Despite advances in the delivery of hemodialysis, significant dialytic morbidity persists. Sodium modeling in older adults has been shown to decrease some dialytic symptoms, but clear benefits in young patients without coexisting diabetes or advanced cardiovascular disease have not been shown. The effects of sodium modeling were evaluated in 16 adolescent and young adult hemodialysis patients (16 to 32 yr of age) treated with conventional hemodialysis for a median of 11.5 months. The 8-wk study was divided into four 2-wk blocks. During each block, one of three sodium programs or a constant (control) dialysate sodium of 138 mEq/L was used. During each sodium program, the initial dialysate sodium of 148 mEq/L was decreased by an exponential, linear, or step program to 138 mEq/L. Treatments with sodium modeling were significantly better than those with constant sodium dialysate. When all sodium programs were grouped and compared with constant dialysate sodium, the odds of improvement in dialytic cramps, headaches, and nausea were 1.8, 2.1, and 3.9, respectively (P < 0.05). Sodium modeling also significantly decreased the frequency of postdialysis hypotension and interdialytic fatigue, dizziness, and muscle cramping (P < 0.05). No differences were seen among the sodium protocols in the incidence of symptomatic hypotension, the amount of normal saline administered, the degree of hemo-concentration during treatments, or the decrease in serum osmolality. There was no increase in pretreatment or posttreatment serum sodium concentrations, interdialytic thirst, weight gain, or hypertension. Sodium modeling dramatically decreases both intradialytic and interdialytic morbidity in young hemodialysis patients. There was no increase in adverse events associated with sodium modeling.

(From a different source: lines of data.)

Lemma C4_single_in_progress_witness :
  length (filter in_progress
            (collection (advance_all [(10, 11); (20, 21)]%Z scenarioA))) ≤ 1
  ∧ name <$> filter in_progress
               (collection (advance_all [(10, 11); (20, 21)]%Z scenarioA))
    = ["B2"].
Proof.
  assert (NoDup (_id <$> collection scenarioA)) as Hids.
  { apply (bool_decide_unpack _). vm_compute. exact I. }
  assert (length (filter in_progress (collection scenarioA)) ≤ 1) as Hone.
  { vm_compute. lia. }
  destruct (C4_single_in_progress scenarioA [(10, 11); (20, 21)]%Z Hids Hone)
    as [Hle Hhead].
  split; [exact Hle|].
  rewrite (Hhead [(10, 11)]%Z 20%Z 21%Z eq_refl). vm_compute. reflexivity.
Defined.

(** ** Order of the two sublists *)







(** ** Token numbers *)

Lemma findOne_tokenDesc_max (docs : list IPatient) :
  match findOne_tokenDesc docs with
  | Some last =>
      last ∈ docs ∧ Forall (λ p, (tokenNumber p ≤ tokenNumber last)%Z) docs
  | None => docs = []
  end.
Proof.
  induction docs as [|p docs IH]; [done|]. cbn [findOne_tokenDesc].
  destruct (findOne_tokenDesc docs) as [q|].
  - destruct IH as [Hin Hmax]. case_bool_decide as Hle.
    + split; [left|]. constructor; [lia|].
      eapply Forall_impl; [exact Hmax|]. intros r Hr. cbn in Hr. lia.
    + split; [by right|]. constructor; [lia|done].
  - subst docs. split; [left|]. by repeat constructor.
Qed.

Lemma next_tokenNumber_last (docs : list IPatient) (last : IPatient) :
  findOne_tokenDesc docs = Some last →
  next_tokenNumber docs = (tokenNumber last + 1)%Z.
Proof.
  intros Hlast. unfold next_tokenNumber. rewrite Hlast.
  case_bool_decide as Hz; [by rewrite Hz|done].
Qed.
Lemma runtime_ref_defers_exactly_when_witness :
  let target := Fixtures.orders in
  let d := Fixtures.prod_orders in
  let favouring := Fixtures.deferring_resolver Fixtures.finding_adapter [] target true in
  let probing := Fixtures.deferring_resolver Fixtures.missing_adapter [] target false in
  let selected :=
    Fixtures.deferring_resolver Fixtures.finding_adapter ["model.proj.orders"]
      target true in
  let run self := result (resolve RuntimeRefResolver self (VStr "orders") VNone VNone) in
  let there self :=
    Relation.create_from (RunQuoting (config self)) (OfDeferRelation d) None None in
  let here self :=
    Relation.create_from (RunQuoting (config self)) (OfTarget target) None None in
  let deferred_exactly_when self r :=
    exists target',
      RefFound target = RefFound target'
      /\ forall d',
          (exists limit filter,
              r = Relation.create_from (RunQuoting (config self)) (OfDeferRelation d')
                    limit filter)
          <-> (Target.is_ephemeral_model target' = false
               /\ Target.defer_relation target' = Some d'
               /\ RuntimeConfig.defer (config self) = true
               /\ ((RuntimeConfig.favor_state (config self) = true
                    /\ Target.unique_id target' ∉ SELECTED_RESOURCES self)
                   \/ Adapter.get_relation (adapter self) (Target.database target')
                        (Target.schema target') (Target.identifier target') = false)) in
  (run favouring = Ok (there favouring)
   /\ deferred_exactly_when favouring (there favouring))
  /\ (run probing = Ok (there probing)
      /\ deferred_exactly_when probing (there probing))
  /\ (run selected = Ok (here selected)
      /\ deferred_exactly_when selected (here selected)).
Proof.
  intros target d favouring probing selected run there here deferred_exactly_when.
  assert (Hfavouring : run favouring = Ok (there favouring)) by (vm_compute; reflexivity).
  assert (Hprobing : run probing = Ok (there probing)) by (vm_compute; reflexivity).
  assert (Hselected : run selected = Ok (here selected)) by (vm_compute; reflexivity).
  split; [|split].
  - split; [exact Hfavouring|].
    apply (runtime_ref_defers_exactly_when RuntimeRefResolver favouring
             (VStr "orders") VNone VNone (there favouring));
      [discriminate|exact Hfavouring].
  - split; [exact Hprobing|].
    apply (runtime_ref_defers_exactly_when RuntimeRefResolver probing
             (VStr "orders") VNone VNone (there probing));
      [discriminate|exact Hprobing].
  - split; [exact Hselected|].
    apply (runtime_ref_defers_exactly_when RuntimeRefResolver selected
             (VStr "orders") VNone VNone (here selected));
      [discriminate|exact Hselected].
Defined.
(** * Contacts API: authentication service and contacts repository

    A shallow embedding of [src/services/auth.py], [src/repository/users.py]
    and the handlers of [src/routes/users.py].

    Python values are modelled as follows.
    - [str] is [string]; [int] is [Z].
    - A [dict] with string keys is a [gmap string _]; [d[k]] on a missing key
      raises [KeyError].
    - [datetime] and [timedelta] are integer counts of microseconds ([Z]),
      which is the resolution Python keeps for both, inside the ranges Python
      gives them; arithmetic that leaves the range raises [OverflowError].
    - Exceptions are values of [exn]; a computation that may raise returns a
      [result]; code that also talks to Redis and to the database session
      lives in the state monad [M] over [World].
    - Compact JWTs and pickles are modelled symbolically: by the term that
      produced them, next to a constructor for every other string.
    - What the embedding takes from CPython and the libraries without
      modelling it (parsing of integer literals, binary floating point, the
      HMAC and bcrypt computations) is the class [Libraries]: definitions
      and theorems are stated over any instance of it. *)

From stdpp Require Import gmap strings list fin_maps pretty.
From Stdlib Require Import ZArith.

Local Open Scope string_scope.
Local Open Scope list_scope.
Local Open Scope Z_scope.

(** ** Exceptions and results *)

(** The three exception classes of [jose.exceptions] that [except JWTError]
    catches: [JWTError] itself and its subclasses. *)
Inductive jwt_error_kind :=
  | JWTError_base
  | ExpiredSignatureError
  | JWTClaimsError.

(** [OtherError] stands for every exception class not named here. *)
Inductive exn :=
  | JWTError (k : jwt_error_kind)
  | JWSError
  | JWKError
  | TypeError
  | ValueError
  | OverflowError
  | HTTPException (status_code : Z) (detail : string)
                  (headers : list (string * string))
  | KeyError (key : string)
  | UnknownHashError
  | UnpicklingError
  | OtherError (class : string).

Inductive result (A : Type) :=
  | Return (a : A)
  | Raise (e : exn).
Arguments Return {A} a.
Arguments Raise {A} e.

Definition rbind {A B} (r : result A) (k : A -> result B) : result B :=
  match r with
  | Return a => k a
  | Raise e => Raise e
  end.

Notation "x <-? r ; k" := (rbind r (fun x => k))
  (at level 100, r at next level, right associativity).

(** [try: body / except JWTError: handler]. Any other exception passes
    through, also one raised by the body itself. *)
Definition try_except_JWTError {A} (body : result A)
    (handler : jwt_error_kind -> result A) : result A :=
  match body with
  | Raise (JWTError k) => handler k
  | other => other
  end.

尽管血液透析技术有所进步,但严重的透析相关并发症仍然存在。研究表明,老年患者采用钠模型可减轻一些透析症状,但对于无糖尿病或晚期心血管疾病的年轻患者,尚未显示出明显益处。本研究评估了16例接受常规血液透析的青少年及青年成人血液透析患者(年龄16至32岁),中位透析时间为11.5个月。这项为期8周的研究分为四个2周阶段。在每个阶段,采用三种钠方案之一或138 mEq/L的恒定(对照)透析液钠浓度。在每个钠方案中,初始透析液钠浓度148 mEq/L通过指数、线性或阶梯方案降至138 mEq/L。采用钠模型的治疗效果明显优于使用恒定钠透析液的治疗。当将所有钠方案分组并与恒定透析液钠浓度进行比较时,透析性痉挛、头痛和恶心改善的几率分别为1.8、2.1和3.9(P<0.05)。钠模型还显著降低了透析后低血压以及透析间期疲劳、头晕和肌肉痉挛的发生率(P<0.05)。在症状性低血压的发生率、生理盐水的使用量、治疗期间的血液浓缩程度或血清渗透压降低方面,各钠方案之间未见差异。治疗前或治疗后血清钠浓度、透析间期口渴、体重增加或高血压均未增加。钠模型显著降低了年轻血液透析患者透析期间和透析间期的并发症发生率。与钠模型相关的不良事件并未增加。